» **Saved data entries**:

(** * Tally Tracker: the abacus bead walk and the tally counters

    A shallow embedding of two screens of the app:

    - [Abacus]: the [onUpdate] handler of the pan gesture in
      [src/app/(tabs)/abacus.tsx], which moves the beads of one rod;
    - [Tally]: the score handlers of the tally screen
      ([handleCorrect], [handleTryAgain], [handleUndo], [handleReset]).

    JavaScript numbers that hold bead positions are modelled as exact
    rationals ([Q]): every finite double is a rational, and [+], [-] and the
    comparisons are taken without rounding.  Positions are therefore compared
    with [==] ([Qeq]).  The counters of the tally screen only ever hold
    integers and are modelled as [Z]. *)

From Stdlib Require Import QArith Qminmax Qabs Qround Lqa ZArith Lia.
From stdpp Require Import base list strings gmap.

Open Scope Q_scope.

(** ** Comparisons on rationals as booleans *)

Definition Qltb (a b : Q) : bool := negb (Qle_bool b a).
Definition Qleb (a b : Q) : bool := Qle_bool a b.

(** ** Outcome of a handler: a value, or one of the two ways of not
       producing one *)

Inductive result (A : Type) : Type :=
| Ok (a : A)
| TypeError      (* a property of [undefined] was read *)
| OutOfFuel.     (* the loop model ran out of iterations *)
Arguments Ok {A} a.
Arguments TypeError {A}.
Arguments OutOfFuel {A}.

#[global] Instance result_ret : MRet result := fun A a => Ok a.
#[global] Instance result_bind : MBind result := fun A B k r =>
  match r with
  | Ok a => k a
  | TypeError => TypeError
  | OutOfFuel => OutOfFuel
  end.

(** [arr[i]] of JavaScript for a signed index: [undefined] out of range. *)
Definition js_get {A : Type} (arr : list A) (i : Z) : option A :=
  if (0 <=? i)%Z then arr !! Z.to_nat i else None.

(** Reading a property of [arr[i]] throws on [undefined]. *)
Definition js_read {A : Type} (arr : list A) (i : Z) : result A :=
  match js_get arr i with
  | Some a => Ok a
  | None => TypeError
  end.

(** ** The abacus screen *)

Module Abacus.

Definition NUM_RODS : nat := 6.
Definition BEADS_PER_ROD : nat := 10.

(** The module constants that depend on the window. *)
Record Layout : Type := mkLayout {
  availableWidth : Q;
  beadWidth : Q
}.

Definition rodHeight : Q := 4.

Definition abacusWidth (windowWidth : Q) : Q :=
  Qmin (windowWidth - 32) 1000.

(** [availableWidth = abacusWidth - 48] and
    [beadWidth = Math.min(rodHeight * 10,
                          availableWidth / (BEADS_PER_ROD * 1.5))]. *)
Definition window_layout (windowWidth : Q) : Layout :=
  let aw := abacusWidth windowWidth - 48 in
  {| availableWidth := aw;
     beadWidth :=
       Qmin (rodHeight * 10)
            (aw / (inject_Z (Z.of_nat BEADS_PER_ROD) * (3 # 2))) |}.

Definition beadSpacing : Q := 2.
Definition beadUnit (L : Layout) : Q := beadWidth L + beadSpacing.

Definition minX : Q := 0.
Definition maxX (L : Layout) : Q := availableWidth L - beadWidth L.

(** The shared values of one rod, by bead index:
    [useSharedValue(beadIndex * beadUnit)]. *)
Definition initial_rod (L : Layout) : list Q :=
  map (fun beadIndex : nat => inject_Z (Z.of_nat beadIndex) * beadUnit L)
      (seq 0 BEADS_PER_ROD).

(** [resetAbacus]: every shared value of every rod goes back to
    [beadIndex * beadUnit]. *)
Definition resetAbacus (L : Layout) (rods : list (list Q)) : list (list Q) :=
  map (fun rodBeads : list Q =>
         imap (fun (beadIndex : nat) (_ : Q) =>
                 inject_Z (Z.of_nat beadIndex) * beadUnit L) rodBeads)
      rods.

(** [const direction = dx > 0 ? 1 : -1] *)
Definition direction_of (dx : Q) : Z :=
  if Qltb 0 dx then 1%Z else (-1)%Z.

(** [nextIndex >= 0 && nextIndex < rodBeads.length] *)
Definition in_rod (rodBeads : list Q) (index : Z) : bool :=
  (0 <=? index)%Z && (index <? Z.of_nat (length rodBeads))%Z.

» **Task instructions**:
The answer consists of the line holding "Qmin (rodHeight * 10)" and every line after it up to the end of the records, word for word.

» **Output for this exercise**:
       Qmin (rodHeight * 10)
            (aw / (inject_Z (Z.of_nat BEADS_PER_ROD) * (3 # 2))) |}.

Definition beadSpacing : Q := 2.
Definition beadUnit (L : Layout) : Q := beadWidth L + beadSpacing.

Definition minX : Q := 0.
Definition maxX (L : Layout) : Q := availableWidth L - beadWidth L.

(** The shared values of one rod, by bead index:
    [useSharedValue(beadIndex * beadUnit)]. *)
Definition initial_rod (L : Layout) : list Q :=
  map (fun beadIndex : nat => inject_Z (Z.of_nat beadIndex) * beadUnit L)
      (seq 0 BEADS_PER_ROD).

(** [resetAbacus]: every shared value of every rod goes back to
    [beadIndex * beadUnit]. *)
Definition resetAbacus (L : Layout) (rods : list (list Q)) : list (list Q) :=
  map (fun rodBeads : list Q =>
         imap (fun (beadIndex : nat) (_ : Q) =>
                 inject_Z (Z.of_nat beadIndex) * beadUnit L) rodBeads)
      rods.

(** [const direction = dx > 0 ? 1 : -1] *)
Definition direction_of (dx : Q) : Z :=
  if Qltb 0 dx then 1%Z else (-1)%Z.

(** [nextIndex >= 0 && nextIndex < rodBeads.length] *)
Definition in_rod (rodBeads : list Q) (index : Z) : bool :=
  (0 <=? index)%Z && (index <? Z.of_nat (length rodBeads))%Z.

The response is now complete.